1920 Birth and Parents

Barbara Beach was born 19 December 1920 in Connecticut. She was the daughter of David Nelson Beach, Jr (1894-1990) and his wife Marguerite Mills(1895–1989). [1]

Barbara herself was born in Connecticut to the Reverend David Nelson and Marguerite Beach in 1921. [2]

Alter’s father, David Nelson Beach Jr., was a New England minister who led a number of churches, including Center Church in New Haven. Her grandfather was president of the Bangor Theological Society in Maine, and her greatuncle was a missionary in China in the late 1800s. [3]

This lineage shaped Alter’s faith, but also set up an intellectual conflict. As an 18-year-old philosophy major at Connecticut College, she struggled to reconcile her Christian beliefs with a broader understanding of the world. “I ultimately decided theology is a poem that doesn’t define God, that can’t define God,” she says.[3]

Early Life

In 1930 she lived in Belmont, Middlesex, Massachusetts, USA with her parents.[1]

In 1935 and 1936 she lived in Springfield, Hampden, Massachusetts[1]

In 1940 she lived in Minneapolis, Hennepin, Minnesota, USA with her parents.[1]

1941 Marriage

In 1941 in Newton, Massachusetts, USA she married James Payne Alter (1919–1983).

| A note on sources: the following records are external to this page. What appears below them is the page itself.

(** * Properties *)

(** The key checks are exact. For a struct whose zero value prints no string but
    empty ones and whose names need no escape, [AssertOmitemptyZero] reports those of
    the forbidden keys that name a field printed at zero, one report each and in their
    order, and [AssertRequiredEmits] those of the required keys that do not. *)
Theorem key_checks_exact {A} (zero : A) (fs : list (field_decl A)) `{!Prints fs} keys :
  struct_ok fs zero = true -> scannable zero fs = true -> "" ∉ keys ->
  AssertOmitemptyZero (struct zero fs) keys =
    map (fun k => Errorf "zero-value %T emitted forbidden key %q (missing ,omitempty?)" [AStr k])
      (List.filter (emitted zero fs) keys) /\
  AssertRequiredEmits (struct zero fs) keys =
    map (fun k => Errorf "zero-value %T omitted required key %q (stray ,omitempty?)" [AStr k])
      (List.filter (fun k => negb (emitted zero fs k)) keys).
Proof.
  intros Hok Hs Hkeys. assert (Hz : forall k, k ∈ keys -> hasTopLevelKey (json_print (c_enc (struct zero fs) zero)) k = emitted zero fs k).
  { intros k Hk. apply hasTopLevelKey_zero; [done..|]. by intros ->. }
  unfold AssertOmitemptyZero, AssertRequiredEmits. cbn [struct c_zero]. rewrite Marshal_struct.
  split; apply reports_filter; intros k Hk; by rewrite Hz.
Qed.

(** The harness's own test of [RefundParam], with one key forbidden. *)
Lemma key_checks_exact_witness :
  AssertOmitemptyZero RefundParam_json ["quantity"; "subOrders"] =
    [Errorf "zero-value %T emitted forbidden key %q (missing ,omitempty?)" [AStr "subOrders"]] /\
  AssertRequiredEmits RefundParam_json ["quantity"; "subOrders"] =
    [Errorf "zero-value %T omitted required key %q (stray ,omitempty?)" [AStr "quantity"]].
Proof.
  assert (H : "" ∉ ["quantity"; "subOrders"]) by (apply (bool_decide_unpack _); vm_compute; exact I).
  exact (key_checks_exact (c_zero RefundParam_json) RefundParam_fields ["quantity"; "subOrders"]
    ltac:(vm_compute; reflexivity) ltac:(vm_compute; reflexivity) H).
Defined.

(** The amount check is exact. On a value that prints, the token walk ends within its
    fuel and reports the first number, in document order and at any depth (array
    elements belong to the member of their array), that stands at an amount key with a
    point or an exponent; nothing is reported exactly when there is none. *)
Theorem AssertAmountKeysAreInteger_spec {A} (zero : A) (fs : list (field_decl A)) `{!Schema zero fs} v keys :
  c_ok (struct zero fs) v = true -> (c_depth (struct zero fs) <= maxNestingDepth)%nat ->
  AssertAmountKeysAreInteger (struct zero fs) v keys =
    match first_float keys "" (c_enc (struct zero fs) v) with
    | Some (k, n) => [Errorf "R12: amount key %q rendered as float/exp: %s" [AStr k; AStr n]]
    | None => []
    end /\
  (AssertAmountKeysAreInteger (struct zero fs) v keys = [] <->
   forall k n, number_at "" (c_enc (struct zero fs) v) k n -> k ∈ keys -> ContainsAny n float_marks = false).
Proof.
  intros Hok Hd. assert (AssertAmountKeysAreInteger (struct zero fs) v keys =
    match first_float keys "" (c_enc (struct zero fs) v) with
    | Some (k, n) => [Errorf "R12: amount key %q rendered as float/exp: %s" [AStr k; AStr n]]
    | None => []
    end) as H.
  { unfold AssertAmountKeysAreInteger. rewrite Marshal_struct. pose proof (law_depth (struct zero fs) v Hok).
    rewrite json_parse_print by first [by apply (law_wf (struct zero fs))|lia]. cbv zeta.
    pose proof (walk_value (c_enc (struct zero fs) v) (2 * length (tokens (c_enc (struct zero fs) v)) + 1)%nat keys "" []) as Hw.
    rewrite app_nil_r in Hw. rewrite Hw by lia. by destruct (first_float _ _ _) as [[k n]|]. }
  split; [exact H|]. rewrite H, <- first_float_None. by destruct (first_float _ _ _) as [[k n]|].
Qed.

Definition sample_changes : CommerceAccountChanges :=
  mkCommerceAccountChanges "u-1" "NORMAL" "" (-5) 0 0 int64_max 0 0 1.

Lemma AssertAmountKeysAreInteger_spec_witness :
  AssertAmountKeysAreInteger CommerceAccountChanges_json sample_changes ["totalCreditChange"] = [] /\
  (AssertAmountKeysAreInteger CommerceAccountChanges_json sample_changes ["totalCreditChange"] = [] <->
   forall k n, number_at "" (c_enc CommerceAccountChanges_json sample_changes) k n ->
     k ∈ ["totalCreditChange"] -> ContainsAny n float_marks = false).
Proof.
  exact (AssertAmountKeysAreInteger_spec (c_zero CommerceAccountChanges_json) CommerceAccountChanges_fields
    sample_changes ["totalCreditChange"] ltac:(vm_compute; reflexivity) ltac:(apply Nat.leb_le; vm_compute; reflexivity)).
Defined.


(** [payment.SkuInfo], its slice with its nil. *)
Record GoSkuInfo := mkGoSkuInfo {
  gsk_SkuID : string; gsk_SkuName : string; gsk_CategoryID : string; gsk_CategoryOneName : string;
  gsk_CategoryCodes : option (list string); gsk_Quantity : Z; gsk_Amount : Amount;
}.
Definition GoSkuInfo_fields : list (field_decl GoSkuInfo) :=
  [ "skuId" ~> gsk_SkuID as str omitempty; "skuName" ~> gsk_SkuName as str omitempty;
    "categoryId" ~> gsk_CategoryID as str omitempty; "categoryOneName" ~> gsk_CategoryOneName as str omitempty;
    "categoryCodes" ~> gsk_CategoryCodes as (nslice str) omitempty;
    "quantity" ~> gsk_Quantity as int omitempty; "amount" ~> gsk_Amount as int omitempty ].
Definition GoSkuInfo_json : codec GoSkuInfo := struct (mkGoSkuInfo "" "" "" "" None 0 0) GoSkuInfo_fields.
#[export] Instance GoSkuInfo_struct : GoStruct (c_zero GoSkuInfo_json) GoSkuInfo_fields.
Proof. go_struct. Qed.
#[export] Instance GoSkuInfo_equal : FieldsEqual GoSkuInfo_fields.
Proof. unfold GoSkuInfo_fields. apply _. Defined.
#[export] Instance GoSkuInfo_settle : FieldsSettle GoSkuInfo_fields.
Proof. unfold GoSkuInfo_fields, GoSkuInfo_equal. apply _. Defined.



(** ** Amounts with a fraction *)

(** The decoder refuses a literal into a field of the type. *)
Definition refuses {B} (c : codec B) (n : string) : Prop := forall d old, (c_decode c d (JNum n) old).2 = false.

He died 7 Nov 1983 in New Haven, Connecticut, USA[1]

After college, she married James Alter, a social activist and Yale Divinity School graduate who was jailed in 1940 for his pacifist convictions. The couple was eager to set out for India, where Jim had grown up in a Presbyterian missionary family, but they had to wait until the end of World War II. [3]

Tennessee

Meanwhile, they tackled anti-poverty work in Tennessee, where the first of their three children, Martha, was born. (See profile of Martha Alter Chen ’65, page 34.)[3]

1945 Karachi

She and her husband James Alter served the American Presbyterian Church as missionaries. [2]

They first landed in Karachi in October 1945, soon after travel opened after WW II.[2]

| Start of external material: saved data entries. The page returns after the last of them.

(* ===== verification/Program.v ===== *)
(** * Program: what the command-line programs under [examples] share.

    A program prints lines, performs effects and may stop ([log.Fatalf], [os.Exit]).
    Environment variables and files are parameters. *)
From S2P Require Import Prelude GoStd Errors GoCrypto GoHttp Transport World Callback.

(** [os.Getenv] and [os.ReadFile] *)
Class OS := { Getenv : string -> string; ReadFile : string -> res string }.

(** How a program stops before the end of [main]. *)
Inductive stop :=
| LogFatalf (format : string) (args : list (fmt_arg error))
| OSExit (code : Z).

(** The lines printed, and the value or the stop. *)
Definition Program (A : Type) : Type := M (list string * result stop A).

Definition done_with {A} (a : A) : Program A := ret ([], Ok a).
Definition halt {A} (s : stop) : Program A := ret ([], Err s).
Definition say (lines : list string) : Program unit := ret (lines, Ok tt).
Definition perform {A} (m : M A) : Program A := let! a := m in ret ([], Ok a).
Definition or_stop {A} (r : result stop A) : Program A := ret ([], r).

Definition then_do {A B} (m : Program A) (k : A -> Program B) : Program B :=
  let! o := m in
  match o.2 with
  | Err s => ret (o.1, Err s)
  | Ok a => let! o' := k a in ret (o.1 ++ o'.1, o'.2)
  end.

Notation "'do!' x ':=' m 'in' k" := (then_do m (fun x => k))
  (at level 10, x pattern, m at level 99, k at level 200) : go_scope.

Section Environment.
Context {O : OS}.

Definition mustEnv (key : string) : result stop string :=
  let v := Getenv key in
  if is_empty v then Err (LogFatalf "required environment variable %s is empty" [AStr key]) else Ok v.

Definition envOr (key fallback : string) : string := if is_empty (Getenv key) then fallback else Getenv key.

Definition envInt64 (key : string) (fallback : Z) : result stop Z :=
  let v := Getenv key in
  if is_empty v then Ok fallback
  else match strconv_ParseInt v with
       | Some n => Ok n
       | None => Err (LogFatalf "env %s: %v" [AStr key; AErr (EStd "*strconv.NumError")])
       end.

End Environment.

(** * Lemmas *)

(** What a program does, from what its parts do. *)
Lemma extends_then_do {A B} (m : Program A) (k : A -> Program B) P Q (S : nat -> list string * result stop B -> list event -> Prop) :
  extends m P ->
  (forall a, (exists i l es, P i (l, Ok a) es) -> extends (k a) (Q a)) ->
  (forall i l s es, P i (l, Err s) es -> S i (l, Err s) es) ->
  (forall i l a es o es', P i (l, Ok a) es -> Q a (i + length (effects es))%nat o es' -> S i (l ++ o.1, o.2) (es ++ es')) ->
  extends (then_do m k) S.
Proof.
  intros Hm Hk Hs Ho. eapply extends_bind; [exact Hm|]. intros [l [a|s]] (j & es0 & HP0); cbn [fst snd].
  - eapply extends_bind; [apply Hk; by exists j, l, es0|]. intros o _. apply extends_ret. intros n n' es' -> HQ n0 es -> HP.
    rewrite app_nil_r. eapply Ho; eauto.
  - apply extends_ret. intros n n' es -> HP. rewrite app_nil_r. by apply Hs.
Qed.

Lemma extends_perform {A} (m : M A) P :
  extends m P -> extends (perform m) (fun i o es => exists a, o = ([], Ok a) /\ P i a es).
Proof.
  intros Hm. eapply extends_bind; [exact Hm|]. intros a _. apply extends_ret. intros n n' es -> HP.
  rewrite app_nil_r. by exists a.
Qed.

Lemma extends_say lines : extends (say lines) (fun _ o es => o = (lines, Ok tt) /\ es = []).
Proof. by apply extends_ret. Qed.

Lemma extends_or_stop {A} (r : result stop A) : extends (or_stop r) (fun _ o es => o = ([], r) /\ es = []).
Proof. by apply extends_ret. Qed.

Once the wartime ban on travel ended and they went to India, the family “did whatever the church needed of us,” says Alter, who learned to speak Hindi and Urdu. [3]

1948 Mussoorie

After 1948, she and Jim moved to Mussoorie, north India, and lived and worked there until his death in November 1983.[2]

Martha and her brothers, John and Thomas, studied at the Woodstock School; three generations of Alters had attended the interdenominational boarding school in the foothills of the Himalayas.[3]

(Today, John is chaplain at a private school in Virginia, and Tom is a well-known Bollywood actor. [3]

Missionary

Barbara focused on being of service to those around her, rather than proselytising or evangelising. Her understanding of herself was as a Christian who was firmly committed to social justice. She spoke to me often about the influences on her decisions to practice an ecumenical form of liberal Protestantism, from early childhood through retirement. She saw these influences coming from her family, Connecticut College and the New England Student Christian Movement. Her beliefs and faith were heavily influenced by Mahatma Gandhi, as well as the French Benedictine monk Abhishiktananda who moved to India in 1948, seeking a more radical form of spiritual life.[2]

Barbara and many others of her generation who served as missionaries were interested in pacifism, ecumenism and cultural pluralism. Their influence reaches from their work in a variety of international settings to their own children and grandchildren, many of whom have chosen to continue working in the midst of poverty and injustice to enact positive social change. They want their stories heard at a time when they believe that fundamentalist evangelicals dominate the history of Christianity around the world.[2]

For Barbara Beach Alter, becoming a missionary was both a natural outcome for a minister’s daughter and a somewhat unlikely calling for a woman who wanted no part in evangelical proselytizing. [3]

However, the 35 years “Barry” Alter spent as a missionary in India turned out to be the ideal way to fulfill both her commitment to Christianity and to “secular humanism.”[3]

Now 92 and a resident of an assisted living facility in Massachusetts, Alter is still the same vivacious, sharpminded woman who landed in Karachi — at that time it was still part of India — on Oct. 27, 1945.[3]

Rajpur

She describes their time in India as living “in the midst” of others both physically and spiritually.[3]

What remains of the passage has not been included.